Complete configurations are provided at deployment time by your Cartesia representative.
Terraform creates the cluster, networking, GPU drivers, and deploys Cartesia via Helm.
This is the fastest way for you to get started with self-hosting Cartesia.
# Download and extract cartesia-kube from GCS (see Downloading cartesia-kube guide)
cd cartesia-kube
# Copy example config for your platform
cp aws-terraform.tfvars.example aws-terraform.tfvars # or gcp-terraform.tfvars.example
# Deploy from the platform directory
cd infra/aws/cartesia-eks # or infra/gcp/cartesia-gke
terraform init
terraform apply -var-file="../../../aws-terraform.tfvars" \
-var "cartesia_api_key=$CARTESIA_API_KEY" \
-var "service_account_json=$(cat /path/to/service-account.json)"
Configuration
region = "us-west-2"
name = "cartesia-production"
eks_admin_users = ["arn:aws:iam::123456789:user/admin"]
node_groups = {
default = {
ami_type = "AL2023_x86_64_STANDARD"
instance_types = ["m7a.4xlarge"]
min_size = 1
max_size = 3
desired_size = 1
}
gpu = {
ami_type = "AL2023_x86_64_NVIDIA"
instance_types = ["g5.2xlarge", "g5.4xlarge"]
min_size = 1
max_size = 5
desired_size = 2
disk_size = 100
labels = { "nvidia.com/gpu.present" = "true" }
}
}
# Ingress (optional)
enable_ingress = true
ingress_route = "api.cartesia.yourdomain.com"
certificate_arn = "arn:aws:acm:us-west-2:123456789:certificate/abc123"

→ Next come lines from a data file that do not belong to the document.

(** A page the allocator may hold: aligned, backed, not at address 0. *)
Record page_ok (m : mem) (p : Z) : Prop := {
  pg_aligned : (PGSIZE | p);
  pg_mapped : mapped_range m p PGSIZE;
  pg_low : 0 < p;
  pg_high : p + PGSIZE <= 2 ^ 64 }.

(** The list of pages reachable from a head pointer. *)
Inductive pages_at (m : mem) : Z -> list Z -> Prop :=
| pages_nil : pages_at m 0 []
| pages_cons p l : p <> 0 -> pages_at m (peek 8 m p) l -> pages_at m p (p :: l).

(** The state holds exactly the free pages [l], in order of allocation. *)
Record free_pages (s : state) (l : list Z) : Prop := {
  fp_list : pages_at (memory s) (freelist s) l;
  fp_ok : Forall (page_ok (memory s)) l;
  fp_nodup : NoDup l }.

Lemma page_ok_mapped m m' p : (forall x, mapped m' x = mapped m x) -> page_ok m p -> page_ok m' p.
Proof. intros H []. split; auto. intros x Hx. rewrite H. auto. Qed.

(** Distinct pages do not overlap. *)
Lemma page_disjoint m p q :
  page_ok m p -> page_ok m q -> p <> q -> p + PGSIZE <= q \/ q + PGSIZE <= p.
Proof. intros [[a ->] _ _ _] [[b ->] _ _ _] Hne. unfold PGSIZE in *. nia. Qed.

Lemma pages_at_ext m m' l : forall p,
  (forall q, q ∈ l -> peek 8 m' q = peek 8 m q) -> pages_at m p l -> pages_at m' p l.
Proof.
  induction l as [|q l IH]; intros p H Hp; inversion Hp; subst; constructor; [done|].
  rewrite H by set_solver. apply IH; [|done]. intros. apply H. set_solver.
Qed.

(** Memory changes outside the link words leave the list as it is. *)
Lemma free_pages_frame s l m' :
  free_pages s l ->
  (forall x, mapped m' x = mapped (memory s) x) ->
  (forall q, q ∈ l -> peek 8 m' q = peek 8 (memory s) q) ->
  free_pages (State (lock s) (use_lock s) (freelist s) m') l.
Proof.
  intros [Hl Hok Hnd] Hm Hp. split; simpl.
  - by eapply pages_at_ext.
  - eapply Forall_impl; [done|]. eauto using page_ok_mapped.
  - done.
Qed.

Lemma pages_at_head m p l : pages_at m p l -> p = 0 <-> l = [].
Proof. inversion 1; subst; split; congruence. Qed.

Definition freed (p : Z) (s : state) : state :=
  State (lock s) (use_lock s) p (poke 8 (memory s) p (freelist s)).

Lemma pmm_free_run s p : page_ok (memory s) p -> pmm_free p s = Ok (tt, freed p s).
Proof.
  intros [_ Hm _ _]. unfold pmm_free. mrun done.
  mrun (unfold on_mem, zoom, store64; rewrite store_ok;
        [done|eapply mapped_range_mono; [exact Hm|lia|unfold PGSIZE; simpl; lia]]).
  done.
Qed.

(** Freeing pushes. *)
Lemma pmm_free_push s l p :
  free_pages s l -> page_ok (memory s) p -> p ∉ l -> in_range 64 (freelist s) ->
  free_pages (freed p s) (p :: l).
Proof.
  intros [Hl Hok Hnd] Hp Hnin Hr. pose proof Hp as [_ _ Hlow _]. split; simpl.
  - constructor; [lia|]. rewrite peek_poke_same, wrap_small by done.
    eapply pages_at_ext; [|done]. intros q Hq. apply peek_poke_other.
    rewrite Forall_forall in Hok. specialize (Hok q Hq).
    destruct (page_disjoint (memory s) p q Hp Hok) as [?|?]; [set_solver|..];
      unfold PGSIZE in *; simpl; lia.
  - constructor.
    + eapply page_ok_mapped; [|done]. intros. by rewrite mapped_poke.
    + eapply Forall_impl; [done|]. intros. eapply page_ok_mapped; [|done].
      intros. by rewrite mapped_poke.
  - by constructor.
Qed.

Lemma free_pages_head_range s l : free_pages s l -> in_range 64 (freelist s).
Proof.
  intros [Hl Hok _]. unfold in_range. inversion Hl; subst; [lia|].
  apply Forall_cons in Hok as [[_ _ ? ?] _]. unfold PGSIZE in *. lia.
Qed.

(** Allocation from an empty list fails without changing anything. *)
Lemma pmm_alloc_nil s : free_pages s [] -> pmm_alloc s = Ok (0, s).
Proof. intros [Hl _ _]. inversion Hl as [Hh|]. unfold pmm_alloc. mrun done. by rewrite <- Hh. Qed.

(** Allocation pops. *)
Lemma pmm_alloc_pop s p l :
  free_pages s (p :: l) ->
  pmm_alloc s = Ok (p, set_freelist (peek 8 (memory s) p) s) /\
  free_pages (set_freelist (peek 8 (memory s) p) s) l.
Proof.
  intros [Hl Hok Hnd]. inversion Hl as [|? ? Hne Hl' Hh]; subst. split.
  - unfold pmm_alloc. mrun done. destruct (Z.eqb_spec (freelist s) 0); [done|].
    apply Forall_cons in Hok as [[_ Hm _ _] _].
    mrun (unfold on_mem, zoom, load64; rewrite load_ok;
          [done|eapply mapped_range_mono; [exact Hm|lia|unfold PGSIZE; simpl; lia]]).
    by destruct s.
  - split; simpl; [done|by apply Forall_cons in Hok as [_ ?]|by apply NoDup_cons in Hnd as [_ ?]].
Qed.

(** ** Ranges *)

(** The pages wholly inside [p, vend), [p] itself aligned, highest first: the
    order in which the allocator will hand them out. *)
Fixpoint range_pages (n : nat) (p : Z) (acc : list Z) : list Z :=
  match n with
  | O => acc
  | S n => range_pages n (p + PGSIZE) (p :: acc)
  end.

Lemma range_pages_elem n : forall p acc q,
  q ∈ range_pages n p acc <-> q ∈ acc \/ exists i, 0 <= i < Z.of_nat n /\ q = p + i * PGSIZE.
Proof.
  induction n as [|n IH]; intros p acc q; cbn [range_pages].
  - split; [tauto|]. intros [?|(i & ? & _)]; [done|lia].
  - rewrite IH, elem_of_cons. split.
    + intros [[->|?]|(i & Hi & ->)]; [right; exists 0; lia|tauto|].
      right. exists (i + 1). lia.
    + intros [?|(i & Hi & ->)]; [tauto|].
      destruct (decide (i = 0)) as [->|]; [left; left; lia|].
      right. exists (i - 1). lia.
Qed.

Ltac plia := unfold PGSIZE in *; lia.

Lemma free_range_loop_ok vend : forall n fuel p s l,
  free_pages s l ->
  (forall i, 0 <= i < Z.of_nat n -> page_ok (memory s) (p + i * PGSIZE) /\ p + i * PGSIZE ∉ l) ->
  0 <= p -> p + Z.of_nat n * PGSIZE <= vend -> vend < p + (Z.of_nat n + 1) * PGSIZE ->
  p + (Z.of_nat n + 1) * PGSIZE < 2 ^ 64 -> (n < fuel)%nat ->
  exists s', free_range_loop fuel p vend s = Ok (tt, s') /\
    free_pages s' (range_pages n p l) /\
    (forall x, mapped (memory s') x = mapped (memory s) x) /\
    (forall x, x < p \/ p + Z.of_nat n * PGSIZE <= x -> byte_at (memory s') x = byte_at (memory s) x).
Proof.
  induction n as [|n IH]; intros [|fuel] p s l Hfp Hpg Hp Hlo Hhi Hov Hf; try lia;
    cbn [free_range_loop range_pages]; rewrite (wrap_small 64 (p + PGSIZE))
      by (unfold in_range, PGSIZE in *; lia).
  - destruct (Z.leb_spec (p + PGSIZE) vend); [plia|]. exists s. split_and!; done.
  - destruct (Z.leb_spec (p + PGSIZE) vend); [|plia].
    destruct (Hpg 0 ltac:(lia)) as [Hok Hnin]. rewrite Z.mul_0_l, Z.add_0_r in Hok, Hnin.
    mrun (by apply pmm_free_run).
    pose proof (pmm_free_push s l p Hfp Hok Hnin (free_pages_head_range _ _ Hfp)) as Hfp'.
    destruct (IH fuel (p + PGSIZE) (freed p s) (p :: l)) as (s' & Hrun & Hfp'' & Hm & Hb); try plia.
    + done.
    + intros i Hi. destruct (Hpg (i + 1) ltac:(lia)) as [Hok' Hnin'].
      replace (p + PGSIZE + i * PGSIZE) with (p + (i + 1) * PGSIZE) by plia. split.
      * eapply page_ok_mapped; [|done]. intros. simpl. by rewrite mapped_poke.
      * apply not_elem_of_cons. split; [plia|done].
    + exists s'. split_and!; [done|done| |].
      * intros x. rewrite Hm. simpl. by rewrite mapped_poke.
      * intros x Hx. rewrite Hb by plia. apply byte_at_poke_other. plia.
Qed.

End PmmFacts.

(** ** Abstract specification: pages are free or owned by a client *)
Module PmmSpec.
Import Pmm PmmFacts.

(** What a client of the allocator does: allocate, free a page, store a byte. *)
Inductive op := OAlloc | OFree (p : Z) | OWrite (a v : Z).

Definition exec (o : op) : M state Z :=
  match o with
  | OAlloc => pmm_alloc
  | OFree p => pmm_free p ;; mret 0
  | OWrite a v => on_mem (store8 a v) ;; mret 0
  end.

Fixpoint run (ops : list op) : M state (list Z) :=
  match ops with
  | [] => mret []
  | o :: ops => r ← exec o; rs ← run ops; mret (r :: rs)
  end.
Lemma heap_exec_simulates s a o r b :
  implements s a -> spec_step a o r b -> exists s', exec o s = Ok (r, s') /\ implements s' b.
Proof using Hbase.
  intros [Hh Hd] Hs. inversion Hs as [f bs D n Hn Hfit|f bs D n Hn Hfull|f b1 b2 bs D|f bs D|f bs D x v Hx];
    subst; cbn [fst snd exec] in *.
  - destruct (kmalloc_rep base Hbase f bs s n 0 Hh) as (s' & Hrun & Hh' & Hfr); [lia..|].
    exists s'. split; [done|]. split; cbn [fst snd]; [done|]. intros x v Hxv.
    destruct (Hd x v Hxv) as [Hin Hv]. pose proof (in_payload_range _ _ _ (hr_ok _ _ _ _ Hh) Hin).
    split; [|rewrite Hfr by lia; done]. right.
    by replace (base + (f - ROUNDUP2N n 4) + ROUNDUP2N n 4) with (base + f) by lia.
  - exists s. split; [|done]. by eapply kmalloc_full.
  - destruct (kfree_rep base Hbase f b1 b2 bs s Hh) as (s' & Hrun & Hh' & Hfr).
    exists s'. split; [mrun exact Hrun; done|]. split; cbn [fst snd]; [done|]. intros x v Hxv.
    apply map_lookup_filter_Some in Hxv as [Hxv Hlo]. simpl in Hlo.
    destruct (Hd x v Hxv) as [[?|Hin] Hv]; [lia|].
    split; [by rewrite Z.add_assoc|rewrite Hfr by lia; done].
  - exists s. done.
  - destruct (write_rep base Hbase f bs s x v Hh Hx) as (s' & Hrun & Hh' & Hother & Hsame).
    exists s'. split; [mrun exact Hrun; done|]. split; cbn [fst snd]; [done|]. intros y w Hyw.
    apply lookup_insert_Some in Hyw as [[<- <-]|[Hne Hyw]]; [done|].
    destruct (Hd y w Hyw). split; [done|]. by rewrite Hother.
Qed.
(** [load_tss] installs a descriptor the processor understands: entries 5
    and 6 of the table hold the whole 64-bit address of [kernel_tss] and its
    size as limit, an available 64-bit TSS, present; the task register selects
    entry 5 and the other entries are unchanged. *)
Theorem load_tss_descriptor tss s :
  in_range 64 tss -> length (gdt s) = 7%nat ->
  exists s' lo hi, load_tss tss s = Ok (tt, s') /\ kernel_tss s' = kernel_tss s /\
    lookupZ (gdt s') 5 = Some lo /\ lookupZ (gdt s') 6 = Some hi /\
    hw_base lo hi = tss /\ hw_limit lo = sizeof_tssseg_t /\ bits 40 4 lo = 9 /\ bits 47 1 lo = 1 /\
    hw_selector_index (tr s') = 5 /\
    (forall i, 0 <= i < 5 -> lookupZ (gdt s') i = lookupZ (gdt s) i).
Proof.
  intros Ht Hl. destruct s as [k t r]; simpl in *. assert (Z.of_nat (length t) = 7) as Hz by by rewrite Hl.
  assert (forall i x y, 0 <= i < 7 -> lookupZ (updateZ (updateZ t 5 x) 6 y) i =
    if decide (i = 6) then Some y else if decide (i = 5) then Some x else lookupZ t i) as Hlk.
  { intros i x y Hi. rewrite !lookupZ_update by (rewrite ?updateZ_length; lia). done. }
  unfold load_tss. do 3 eexists. split; [|split_and!].
  - mrun (apply set_desc_run; simpl; unfold SEGIDX_TSS_LOW; lia).
    mrun (apply set_desc_run; simpl; rewrite updateZ_length; unfold SEGIDX_TSS_HIGH; lia).
    reflexivity.
  - done.
  - simpl. by rewrite Hlk by lia.
  - simpl. by rewrite Hlk by lia.
  - by apply tss_base.
  - by apply tss_limit.
  - layout_eval. bits_simpl. reflexivity.
  - layout_eval. bits_simpl. reflexivity.
  - reflexivity.
  - intros i Hi. simpl. rewrite Hlk by lia. case_decide; [lia|]. by case_decide; [lia|].
Qed.

Lemma load_tss_descriptor_witness :
  exists s' lo hi, load_tss 0xFFFFFFFF80123450 (State 0 gdt64 0) = Ok (tt, s') /\
    lookupZ (gdt s') 5 = Some lo /\ lookupZ (gdt s') 6 = Some hi /\ hw_base lo hi = 0xFFFFFFFF80123450.
Proof.
  destruct (load_tss_descriptor 0xFFFFFFFF80123450 (State 0 gdt64 0))
    as (s' & lo & hi & Hrun & _ & Hlo & Hhi & Hb & _); [by vm_compute|done|].
  exists s', lo, hi. exact (conj Hrun (conj Hlo (conj Hhi Hb))).
Defined.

# Hot reload (enabled by default)
enable_hot_reload = true
project_id = "your-gcp-project"
region = "us-central1"
zone = "us-central1-a"
name = "cartesia-production"
gke_admin_users = ["user@yourdomain.com"]
node_pools = {
default = {
machine_type = "e2-standard-8"
min_count = 1
max_count = 3
initial_node_count = 1
}
gpu = {
machine_type = "g2-standard-8"
accelerator_type = "nvidia-l4"
accelerator_count = 1
min_count = 1
max_count = 5
initial_node_count = 2
disk_size_gb = 100
}
}
# Ingress (optional)
enable_ingress = true
ingress_route = "api.cartesia.yourdomain.com"
# Hot reload (enabled by default)
enable_hot_reload = true
See Managing Artifacts for details on hot reload and adding voices and pronunciation dictionaries to your deployment.
Worker Configuration
Workers are defined in your tfvars file:
workers = [
{
name = "tts-worker"
workerArgs = {
model = "<model-name>"
image = "cartesia-sonic-<model-name>"
gpuType = "nvidia.com/gpu"
capacity = 4
operation = "TTS"
useCB = true
useLora = false
}
autoscaling = {
enabled = true
threshold = 0.6
minReplicas = 1
maxReplicas = 10
}
}
]
All the model workers have the images with prefix cartesia-sonic- followed by the specific model name. For instance, sonic-3 would use cartesia-sonic-rosy-dragon.
Helm-Only Deployment
For existing Kubernetes clusters, deploy the Helm chart directly.
1. Install Prerequisites
If you want autoscaling and metrics, install KEDA and Prometheus first:
# Prometheus
helm repo add prometheus-community https://prometheus-community.github.io/helm-charts
helm install prometheus prometheus-community/kube-prometheus-stack \
--namespace monitoring \
--create-namespace
# KEDA
helm repo add kedacore https://kedacore.github.io/charts
helm install keda kedacore/keda \
--namespace keda \
--create-namespace
2. Create Secrets
kubectl create namespace cartesia
kubectl create secret docker-registry gar-pull-secret \
--namespace cartesia \
--docker-server=us-docker.pkg.dev \
--docker-username=_json_key \
--docker-password="$(cat /path/to/service-account.json)"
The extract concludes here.